** Opening Given records block **

Lemma uvmalloc_loop_ok s0 fs0 root tabs0 leaf0 ups newsz : forall k s fs tabs leaf new,
  (length fs < k)%nat -> (length (ups ++ new) + length fs < fuel)%nat ->
  newsz <= TRAPFRAME ∨ Z.of_nat (length (ups ++ new) + length fs) <= user_top ->
  Z.of_nat (length (ups ++ new)) <= pages_for newsz -> uspace kend s0 fs0 root tabs0 leaf0 ups ->
  grown s0 fs0 root tabs0 leaf0 ups new s fs tabs leaf -> zeroed s leaf (length ups) new ->
  (length fs0 <= 3 * length new + length fs)%nat ->
  exists r s',
    uvmalloc_loop kend fuel k root (Z.of_nat (length (ups ++ new)) * PGSIZE) (Z.of_nat (length ups) * PGSIZE) newsz s = Ok r s'
    ∧ alloc_post s0 fs0 root tabs0 leaf0 ups (Z.to_nat (pages_for newsz)) newsz r s'.
Proof using Hkend.
  induction k as [|k IH]; intros s fs tabs leaf new Hk Hf Htop Hn Hu0 Hg Hz Hc; [lia|]. cbn [uvmalloc_loop].
  pose proof (pages_for_lt newsz (Z.of_nat (length (ups ++ new)))) as Hpl.
  destruct (Z.ltb_spec (Z.of_nat (length (ups ++ new)) * PGSIZE) newsz) as [Hlt|Hge]; cbn [negb].
  2:{ exists newsz, s. split; [done|]. exists fs, tabs, leaf. left. split; [done|]. exists new. split_and!; [done|done|lia|done]. }
  apply Hpl in Hlt as Hw. assert (Hwant : (length (ups ++ new) < Z.to_nat (pages_for newsz))%nat) by lia.
  pose proof (gr_space _ _ _ _ _ _ _ _ _ _ _ Hg) as Hu. rewrite length_app in Hwant. destruct fs as [|q fs].
  { rewrite (bind_Ok _ _ _ _ _ (kalloc_empty kend s (vo_kmem _ _ _ _ _ _ (us_vm _ _ _ _ _ _ _ Hu)))).
    change (0 =? 0) with true. cbv iota.
    destruct (uvmalloc_fail s0 fs0 root tabs0 leaf0 ups new s [] tabs leaf (Z.to_nat (pages_for newsz)) newsz) as (s' & H1 & H2); try done.
    - lia. - simpl in Hc. lia. - by exists 0, s'. }
  assert (Hroom : Z.of_nat (length (ups ++ new)) < user_top).
  { change TRAPFRAME with (user_top * PGSIZE) in Htop. cbn [length] in Htop. unfold PGSIZE in *. lia. }
  destruct (uspace_add s q fs root tabs leaf (ups ++ new) RWXU (memset q 0 PGSIZE)) as
    (s1 & r & s2 & fs2 & tabs2 & H1 & Hq0 & Hs1 & Hm & Hcase); [lia|done|done|apply same_memset|done|done|].
  rewrite (bind_Ok _ _ _ _ _ H1). assert (Hqb : (q =? 0) = false) by lia. rewrite Hqb.
  assert (Hms : memset_ptr q 0 PGSIZE s1 = Ok tt (s1 <| ram ::= memset q 0 PGSIZE |>)) by (unfold memset_ptr; rewrite Hqb; reflexivity).
  rewrite (bind_Ok _ _ _ _ _ Hms), (bind_Ok _ _ _ _ _ Hm). simpl in Hc.
  destruct Hcase as [(-> & Hc2 & Hg2 & Hbytes)|(-> & Hc2 & s3 & Hk3 & Hg3)]; cbn [negb].
  - assert (Hz2 : zeroed s2 (upd leaf (Z.of_nat (length (ups ++ new))) (mk_pte q RWXU)) (length (ups ++ new)) [q]).
    { intros j x Hj. apply list_lookup_singleton_Some in Hj as [-> <-]. split.
      - intros a Ha. rewrite Hbytes by done. rewrite memset_eq. unfold in_page in Ha. cases_cmp.
      - by rewrite Nat.add_0_r, upd_eq. }
    pose proof (zeroed_app _ _ _ _ _ _ _ _ _ _ _ _ _ _ _ _ Hg Hz Hg2 Hz2) as Hz'.
    pose proof (grown_trans _ _ _ _ _ _ _ _ _ _ _ _ _ _ _ _ Hg Hg2) as Hg'.
    rewrite next_page by (pose proof user_top_le; lia).
    replace (Z.of_nat (length (ups ++ new)) + 1) with (Z.of_nat (length (ups ++ new ++ [q]))) by (rewrite !length_app; simpl; lia).
    pose proof (grown_fewer _ _ _ _ _ _ _ _ _ _ _ Hg2) as Hlen.
    apply (IH s2 fs2 tabs2 (upd leaf (Z.of_nat (length (ups ++ new))) (mk_pte q RWXU)) (new ++ [q])); try done; rewrite ?length_app in *; simpl in *; lia.
  - change (negb (-1 =? 0)) with true. cbv iota. rewrite (bind_Ok _ _ _ _ _ Hk3).
    pose proof (grown_trans _ _ _ _ _ _ _ _ _ _ _ _ _ _ _ _ Hg Hg3) as Hg'. rewrite app_nil_r in Hg'.
    destruct (uvmalloc_fail s0 fs0 root tabs0 leaf0 ups new s3 [q] tabs2 leaf (Z.to_nat (pages_for newsz)) newsz) as (s' & H2 & H3); try done.
    + lia. + lia. + by exists 0, s'.
Qed.

Lemma uvmalloc_ok s fs root tabs leaf ups oldsz newsz :
  uspace kend s fs root tabs leaf ups -> 0 <= oldsz <= newsz -> oldsz <= TRAPFRAME -> length ups = npages oldsz ->
  newsz <= TRAPFRAME ∨ Z.of_nat (length ups + length fs) <= user_top -> (length ups + length fs < fuel)%nat ->
  exists r s', uvmalloc kend fuel root oldsz newsz s = Ok r s'
    ∧ alloc_post s fs root tabs leaf ups (Z.to_nat (pages_for newsz)) newsz r s'.
Proof using Hkend.
  intros Hu Hsz Hold Hlen Htop Hf. assert (HT : TRAPFRAME <= MAXVA) by done. unfold uvmalloc.
  assert ((newsz <? oldsz) = false) as -> by lia. rewrite PGROUNDUP_npages, <- Hlen by lia.
  destruct (uvmalloc_loop_ok s fs root tabs leaf ups newsz fuel s fs tabs leaf []) as (r & s' & Hrun & Hpost);
    rewrite ?app_nil_r; try done; [lia| |by apply grown_nil|].
  - rewrite Hlen, <- (pages_for_npages oldsz) by lia. unfold pages_for, PGSIZE. Z.div_mod_to_equations. lia.
  - rewrite app_nil_r in Hrun. by exists r, s'.
Qed.
End user.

** Closing Given records block **

All of the data is to be transcribed exactly as written.

Lemma uvmalloc_loop_ok s0 fs0 root tabs0 leaf0 ups newsz : forall k s fs tabs leaf new,
  (length fs < k)%nat -> (length (ups ++ new) + length fs < fuel)%nat ->
  newsz <= TRAPFRAME ∨ Z.of_nat (length (ups ++ new) + length fs) <= user_top ->
  Z.of_nat (length (ups ++ new)) <= pages_for newsz -> uspace kend s0 fs0 root tabs0 leaf0 ups ->
  grown s0 fs0 root tabs0 leaf0 ups new s fs tabs leaf -> zeroed s leaf (length ups) new ->
  (length fs0 <= 3 * length new + length fs)%nat ->
  exists r s',
    uvmalloc_loop kend fuel k root (Z.of_nat (length (ups ++ new)) * PGSIZE) (Z.of_nat (length ups) * PGSIZE) newsz s = Ok r s'
    ∧ alloc_post s0 fs0 root tabs0 leaf0 ups (Z.to_nat (pages_for newsz)) newsz r s'.
Proof using Hkend.
  induction k as [|k IH]; intros s fs tabs leaf new Hk Hf Htop Hn Hu0 Hg Hz Hc; [lia|]. cbn [uvmalloc_loop].
  pose proof (pages_for_lt newsz (Z.of_nat (length (ups ++ new)))) as Hpl.
  destruct (Z.ltb_spec (Z.of_nat (length (ups ++ new)) * PGSIZE) newsz) as [Hlt|Hge]; cbn [negb].
  2:{ exists newsz, s. split; [done|]. exists fs, tabs, leaf. left. split; [done|]. exists new. split_and!; [done|done|lia|done]. }
  apply Hpl in Hlt as Hw. assert (Hwant : (length (ups ++ new) < Z.to_nat (pages_for newsz))%nat) by lia.
  pose proof (gr_space _ _ _ _ _ _ _ _ _ _ _ Hg) as Hu. rewrite length_app in Hwant. destruct fs as [|q fs].
  { rewrite (bind_Ok _ _ _ _ _ (kalloc_empty kend s (vo_kmem _ _ _ _ _ _ (us_vm _ _ _ _ _ _ _ Hu)))).
    change (0 =? 0) with true. cbv iota.
    destruct (uvmalloc_fail s0 fs0 root tabs0 leaf0 ups new s [] tabs leaf (Z.to_nat (pages_for newsz)) newsz) as (s' & H1 & H2); try done.
    - lia. - simpl in Hc. lia. - by exists 0, s'. }
  assert (Hroom : Z.of_nat (length (ups ++ new)) < user_top).
  { change TRAPFRAME with (user_top * PGSIZE) in Htop. cbn [length] in Htop. unfold PGSIZE in *. lia. }
  destruct (uspace_add s q fs root tabs leaf (ups ++ new) RWXU (memset q 0 PGSIZE)) as
    (s1 & r & s2 & fs2 & tabs2 & H1 & Hq0 & Hs1 & Hm & Hcase); [lia|done|done|apply same_memset|done|done|].
  rewrite (bind_Ok _ _ _ _ _ H1). assert (Hqb : (q =? 0) = false) by lia. rewrite Hqb.
  assert (Hms : memset_ptr q 0 PGSIZE s1 = Ok tt (s1 <| ram ::= memset q 0 PGSIZE |>)) by (unfold memset_ptr; rewrite Hqb; reflexivity).
  rewrite (bind_Ok _ _ _ _ _ Hms), (bind_Ok _ _ _ _ _ Hm). simpl in Hc.
  destruct Hcase as [(-> & Hc2 & Hg2 & Hbytes)|(-> & Hc2 & s3 & Hk3 & Hg3)]; cbn [negb].
  - assert (Hz2 : zeroed s2 (upd leaf (Z.of_nat (length (ups ++ new))) (mk_pte q RWXU)) (length (ups ++ new)) [q]).
    { intros j x Hj. apply list_lookup_singleton_Some in Hj as [-> <-]. split.
      - intros a Ha. rewrite Hbytes by done. rewrite memset_eq. unfold in_page in Ha. cases_cmp.
      - by rewrite Nat.add_0_r, upd_eq. }
    pose proof (zeroed_app _ _ _ _ _ _ _ _ _ _ _ _ _ _ _ _ Hg Hz Hg2 Hz2) as Hz'.
    pose proof (grown_trans _ _ _ _ _ _ _ _ _ _ _ _ _ _ _ _ Hg Hg2) as Hg'.
    rewrite next_page by (pose proof user_top_le; lia).
    replace (Z.of_nat (length (ups ++ new)) + 1) with (Z.of_nat (length (ups ++ new ++ [q]))) by (rewrite !length_app; simpl; lia).
    pose proof (grown_fewer _ _ _ _ _ _ _ _ _ _ _ Hg2) as Hlen.
    apply (IH s2 fs2 tabs2 (upd leaf (Z.of_nat (length (ups ++ new))) (mk_pte q RWXU)) (new ++ [q])); try done; rewrite ?length_app in *; simpl in *; lia.
  - change (negb (-1 =? 0)) with true. cbv iota. rewrite (bind_Ok _ _ _ _ _ Hk3).
    pose proof (grown_trans _ _ _ _ _ _ _ _ _ _ _ _ _ _ _ _ Hg Hg3) as Hg'. rewrite app_nil_r in Hg'.
    destruct (uvmalloc_fail s0 fs0 root tabs0 leaf0 ups new s3 [q] tabs2 leaf (Z.to_nat (pages_for newsz)) newsz) as (s' & H2 & H3); try done.
    + lia. + lia. + by exists 0, s'.
Qed.

Lemma uvmalloc_ok s fs root tabs leaf ups oldsz newsz :
  uspace kend s fs root tabs leaf ups -> 0 <= oldsz <= newsz -> oldsz <= TRAPFRAME -> length ups = npages oldsz ->
  newsz <= TRAPFRAME ∨ Z.of_nat (length ups + length fs) <= user_top -> (length ups + length fs < fuel)%nat ->
  exists r s', uvmalloc kend fuel root oldsz newsz s = Ok r s'
    ∧ alloc_post s fs root tabs leaf ups (Z.to_nat (pages_for newsz)) newsz r s'.
Proof using Hkend.
  intros Hu Hsz Hold Hlen Htop Hf. assert (HT : TRAPFRAME <= MAXVA) by done. unfold uvmalloc.
  assert ((newsz <? oldsz) = false) as -> by lia. rewrite PGROUNDUP_npages, <- Hlen by lia.
  destruct (uvmalloc_loop_ok s fs root tabs leaf ups newsz fuel s fs tabs leaf []) as (r & s' & Hrun & Hpost);
    rewrite ?app_nil_r; try done; [lia| |by apply grown_nil|].
  - rewrite Hlen, <- (pages_for_npages oldsz) by lia. unfold pages_for, PGSIZE. Z.div_mod_to_equations. lia.
  - rewrite app_nil_r in Hrun. by exists r, s'.
Qed.
End user.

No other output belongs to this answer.